Assume that we know $$ \prod_{k=1}^{n}(1+q^{2k-1}z)(1+q^{2k-1}z^{-1})=C_{0}+\sum_{k=1}^{n}C_{k}(z^k+z^{-k}), $$ with $$ C_{k}=q^{k^2}\frac{\prod_{j=n+k+1}^{2n}(1-q^{2j})}{\prod_{j=1}^{n-k}(1-q^{2j})}. $$ Deduce the following equation $$ \prod_{n=1}^{\infty}(1+q^{2n-1}z)(1+q^{2n-1}z^{-1})(1-q^{2n})=\sum_{n=-\infty}^{\infty}q^{n^2}z^n. $$ The problem is No.53 Pt.1 Chap.1 from Problems and Theorems in Analysis I by Pólya and Szegő.

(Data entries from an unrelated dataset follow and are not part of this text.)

Lemma opaque_reads m rest : record_ok m → opaque_read (opaque_encode m ++ rest) = Ok (m, rest).
Proof.
  destruct m as [typ version payload]. intros (Ht & Hv & Hne & Hlen).
  cbn [om_typ om_version om_payload] in Ht, Hv, Hne, Hlen.
  change (opaque_encode _) with
    (((get_encoding typ ++ get_encoding version) ++ be_bytes 2 (Z.of_nat (length payload))) ++ payload).
  rewrite <- !app_assoc. unfold opaque_read, mbind, result_bind.
  rewrite (header_reads _ _ _ _ (enum_reads typ Ht ltac:(by destruct typ))). rewrite Ht.
  rewrite (header_reads _ _ _ _ (enum_reads version Hv ltac:(by destruct version))).
  rewrite known_version_masked by done.
  assert (0 ≤ Z.of_nat (length payload) < 256 ^ Z.of_nat 2) as Hb by (unfold MAX_PAYLOAD in *; lia).
  rewrite (header_reads _ _ _ _ (reads_uint "u8" 2 _ Hb)).
  replace (Z.of_nat (length payload) =? 0) with false
    by (symmetry; apply Z.eqb_neq; destruct payload; simpl; [done|lia]).
  rewrite andb_false_r. replace (MAX_PAYLOAD <=? _) with false by (symmetry; apply Z.leb_gt; lia).
  unfold reader_sub. by rewrite (reads_take_n _ _ payload) by lia.
Qed.

(** ** Protection *)

(** What ring promises: a sealed text opens, and is longer by a tag of 16 bytes. *)
Class RingAeadLaws `{RingAead} := {
  open_sealed : ∀ a k n aad p c, aead_seal a k n aad p = Some c → aead_open a k n aad c = Some p;
  sealed_length : ∀ a k n aad p c,
    aead_seal a k n aad p = Some c → length c = (length p + aead_tag_len a)%nat;
  tag_length : ∀ a, aead_tag_len a = 16%nat;
}.

Definition plain_ok (m : PlainMessage) : Prop :=
  craft_is_unknown (pm_typ m) = false ∧ Z.of_nat (length (pm_payload m)) ≤ MAX_FRAGMENT_LEN.

(** How a peer sees a message that was protected. *)
Definition as_tls13 (m : PlainMessage) : PlainMessage := m <| pm_version := PV_TLSv1_3 |>.

Lemma typ_encoded (typ : ContentType) payload :
  craft_is_unknown typ = false → encode typ payload = payload ++ [enum_get typ] ∧ enum_get typ ≠ 0.
Proof. by destruct typ. Qed.

Lemma unpad_typ (typ : ContentType) payload :
  craft_is_unknown typ = false → unpad_tls13 (encode typ payload) = (typ, payload).
Proof.
  intros Hk. destruct (typ_encoded typ payload Hk) as [-> Hz]. unfold unpad_tls13.
  rewrite rev_app_distr. cbn [rev app unpad_reversed]. rewrite (proj2 (Z.eqb_neq _ _) Hz).
  by rewrite (enum_known_of typ Hk), rev_involutive.
Qed.

Section Protection.
Context `{RingAeadLaws}.

Lemma encrypted_record k m seq om :
  plain_ok m → message_encrypt k m seq = Ok om → record_ok om.
Proof.
  intros [Hk Hlen]. unfold message_encrypt. destruct (aead_seal _ _ _ _ _) as [c|] eqn:Hs; [|done].
  intros [= <-]. apply sealed_length in Hs. rewrite tag_length in Hs.
  rewrite (proj1 (typ_encoded _ _ Hk)), length_app in Hs. simpl in Hs. unfold record_ok. simpl.
  unfold MAX_FRAGMENT_LEN, MAX_PAYLOAD in *. split_and!; try done; [by destruct c; simpl in *; [lia|]|lia].
Qed.

Lemma decrypt_encrypted k m seq om :
  plain_ok m → message_encrypt k m seq = Ok om → message_decrypt k om seq = Ok (as_tls13 m).
Proof.
  intros [Hk Hlen]. unfold message_encrypt, message_decrypt.
  destruct (aead_seal _ _ _ _ _) as [c|] eqn:Hs; [|done]. intros [= <-]. simpl.
  pose proof (sealed_length _ _ _ _ _ _ Hs) as Hc. rewrite (proj1 (typ_encoded _ _ Hk)), length_app in Hc.
  simpl in Hc. replace (_ <? _)%nat with false by (symmetry; apply Nat.ltb_ge; lia).
  unfold encrypted_payload_len in Hs. rewrite <- Hc in Hs.
  rewrite (open_sealed _ _ _ _ _ _ Hs). unfold into_tls13_unpadded_message. cbn [om_payload].
  rewrite unpad_typ by done. cbv beta iota.
  destruct (typ_encoded _ (pm_payload m) Hk) as [-> Hz]. rewrite length_app. simpl.
  unfold MAX_FRAGMENT_LEN in *.
  replace (16384 + 1 <? _) with false by (symmetry; apply Z.ltb_ge; lia).
  rewrite bool_decide_false by (intros He; by rewrite He in Hk).
  replace (16384 <? _) with false by (symmetry; apply Z.ltb_ge; lia).
  by destruct m.
Qed.

(** ** Streams *)

Fixpoint encrypt_all (k : MessageKey) (seq : Z) (ms : list PlainMessage)
    : result RecordError (list OpaqueMessage) :=
  match ms with
  | [] => Ok []
  | m :: ms => om ← message_encrypt k m seq; oms ← encrypt_all k (seq + 1) ms; Ok (om :: oms)
  end.

(** A peer that reads record after record from a stream of bytes. *)
Fixpoint receive_all (fuel : nat) (bytes : list Z) (l : RecordLayer)
    : option (list PlainMessage * RecordLayer) :=
  match fuel, bytes with
  | _, [] => Some ([], l)
  | O, _ => None
  | S fuel, _ =>
      match opaque_read bytes with
      | Ok (m, bytes) =>
          match decrypt_incoming m l with
          | (Ok (Some d), l) =>
              '(ms, l) ← receive_all fuel bytes l; Some (dc_plaintext d :: ms, l)
          | _ => None
          end
      | Err _ => None
      end
  end.

Definition sends_with (k : MessageKey) (l : RecordLayer) : Prop :=
  rl_encrypter l = Some k ∧ rl_encrypt_state l = DS_Active.
Definition receives_with (k : MessageKey) (l : RecordLayer) : Prop :=
  rl_decrypter l = Some k ∧ rl_decrypt_state l = DS_Active.

Lemma encrypt_all_app k seq ms ms' oms oms' :
  encrypt_all k seq ms = Ok oms → encrypt_all k (seq + Z.of_nat (length ms)) ms' = Ok oms' →
  encrypt_all k seq (ms ++ ms') = Ok (oms ++ oms').
Proof.
  revert seq oms. induction ms as [|m ms IH]; intros seq oms; simpl.
  - intros [= <-]. by rewrite Z.add_0_r.
  - destruct (message_encrypt k m seq) as [om|]; [|done]. simpl.
    destruct (encrypt_all k (seq + 1) ms) as [oms1|] eqn:He; [|done]. intros [= <-] H'.
    erewrite IH; [done|done|]. rewrite <- H'. f_equal. lia.
Qed.

Lemma encrypt_all_length k seq ms oms : encrypt_all k seq ms = Ok oms → length oms = length ms.
Proof.
  revert seq oms. induction ms as [|m ms IH]; intros seq oms; simpl; [by intros [= <-]|].
  destruct (message_encrypt k m seq) as [om|]; [|done]. simpl.
  destruct (encrypt_all k (seq + 1) ms) as [oms1|] eqn:He; [|done]. intros [= <-]. simpl.
  f_equal. by eapply IH.
Qed.

Lemma record_nonempty m : opaque_encode m ≠ [].
Proof. by destruct m as [[] ? ?]. Qed.

Lemma receive_encrypted k ms oms l fuel :
  Forall plain_ok ms → encrypt_all k (rl_read_seq l) ms = Ok oms → receives_with k l →
  0 ≤ rl_read_seq l → rl_read_seq l + Z.of_nat (length ms) < 2 ^ 64 →
  (length (concat (opaque_encode <$> oms)) ≤ fuel)%nat →
  ∃ l', receive_all fuel (concat (opaque_encode <$> oms)) l = Some (as_tls13 <$> ms, l') ∧
    rl_read_seq l' = rl_read_seq l + Z.of_nat (length ms) ∧ receives_with k l'.
Proof.
  revert oms l fuel. induction ms as [|m ms IH]; intros oms l fuel Hok He [Hk Ha] Hz Hseq Hfuel.
  - injection He as <-. exists l. rewrite Z.add_0_r. by destruct fuel.
  - simpl in He. destruct (message_encrypt k m _) as [om|] eqn:Hm; [|done]. simpl in He.
    destruct (encrypt_all k _ ms) as [oms1|] eqn:He1; [|done]. injection He as <-.
    apply Forall_cons in Hok as [Hm1 Hok]. cbn [fmap list_fmap concat] in *.
    pose proof (record_nonempty om) as Hne.
    destruct (opaque_encode om ++ concat (opaque_encode <$> oms1)) as [|z bytes] eqn:Hb;
      [by destruct (opaque_encode om)|].
    destruct fuel as [|fuel]; [simpl in Hfuel; lia|].
    cbn [receive_all]. rewrite <- Hb, opaque_reads by (by eapply encrypted_record).
    unfold decrypt_incoming. rewrite Ha, Hk, (decrypt_encrypted _ _ _ _ Hm1 Hm).
    set (l1 := l <| rl_read_seq := _ |> <| rl_has_decrypted := true |>).
    assert (rl_read_seq l1 = rl_read_seq l + 1) as Hs1.
    { subst l1. destruct l. simpl in *. rewrite Z.mod_small; lia. }
    destruct (IH oms1 l1 fuel) as (l' & Hr & Hl' & Hk'); try done.
    + by rewrite Hs1.
    + subst l1. by destruct l.
    + lia.
    + simpl in Hseq. lia.
    + rewrite <- Hb, length_app in Hfuel. assert (length (opaque_encode om) ≠ 0%nat) by (by destruct (opaque_encode om)). lia.
    + exists l'. rewrite Hr. split_and!; [done| |done]. rewrite Hl', Hs1. cbn [length]. lia.
Qed.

The solution just states that we can obtain the result by taking the limit, so I tried with $$ \prod_{n=1}^{\infty}(1-q^{2n})\prod_{k=1}^{n}(1+q^{2k-1}z)(1+q^{2k-1}z^{-1})=\sum_{k=-n}^{n}q^{k^2}z^k\prod_{j=n+|k|+1}^{2n}(1-q^{2j})\prod_{j=n-|k|+1}^{\infty}(1-q^{2j}), $$ yet I don't know how to proceed from here rigorously, e.g., using the $\epsilon-\delta$ definition of limit or other properties.
I solved it recently.
Let $S_{n}$ denote the sum $$S_n=\sum_{k=-n}^{n}q^{k^2}\prod_{j=n+|k|+1}^{2n}(1-q^{2j})\prod_{j=n-|k|+1}^{\infty}(1-q^{2j})z^k.$$ Clearly we have $$ |S_n-\sum_{k=-n}^{k=n}q^{k^2}z^k|\le \sum_{k=-n}^{n}\rho^{k^2}r^k| 1-\prod_{j=n+|k|+1}^{2n}(1-q^{2j}) \prod_{j=n-|k|+1}^{\infty}(1-q^{2j}) |, $$
with $|q|=\rho<1$ and $|z|=r.$
Note that \begin{equation*} \begin{split} \delta_k &=\sum_{j=n+|k|+1}^{2n}\log(1-q^{2j})+\sum_{j=n-|k|+1}^{\infty}\log(1-q^{2j})\\ &=\sum_{j=n+|k|+1}^{2n}q^{2j}+\mathcal{O}(q^{4j})+\sum_{j=n-|k|+1}^{\infty}q^{2j}+\mathcal{O}(q^{4j})\\ &=-\sum_{j=n+|k|+1}^{2n}q^{2j}-\sum_{j=n-|k|+1}^{\infty}q^{2j}+\mathcal{O}\left(\sum_{j=n-|k|+1}^{\infty}\rho^{4j}\right)\\ &=\mathcal{O}\left(\sum_{j=n-|k|+1}^{\infty}\rho^{2j}\right) \\ & =\mathcal{O}(\rho^{2n-2|k|}),\\ \end{split} \end{equation*} so we have$$ e^{\delta_k}-1=\mathcal{O}(\rho^{2n-2|k|}), $$
\begin{equation*} \begin{split} |S_n-\sum_{k=-n}^{k=n}q^{k^2}z^k|& =\mathcal{O}\left(\rho^{2n}\sum_{k=-n}^{n}\rho^{k^2-2|k|}r^k\right) \\&=\mathcal{O}\left(\rho^{2n}\mathcal{O}(\int_{1}^{\infty}\rho^{x^2-2x}(r^x+r^{-x})dx)\right)\\ &=\mathcal{O}(\rho^{2n}), \\ \end{split} \end{equation*} since $\rho^{k^2-2|k|}r^k$ will eventually decrease monotonically when $|k|$ is large enough. Consequently we have $$ \lim_{n\to\infty}S_n=\sum_{n=-\infty}^{\infty}q^{n^2}z^n. $$
Any alternative proofs will be welcome.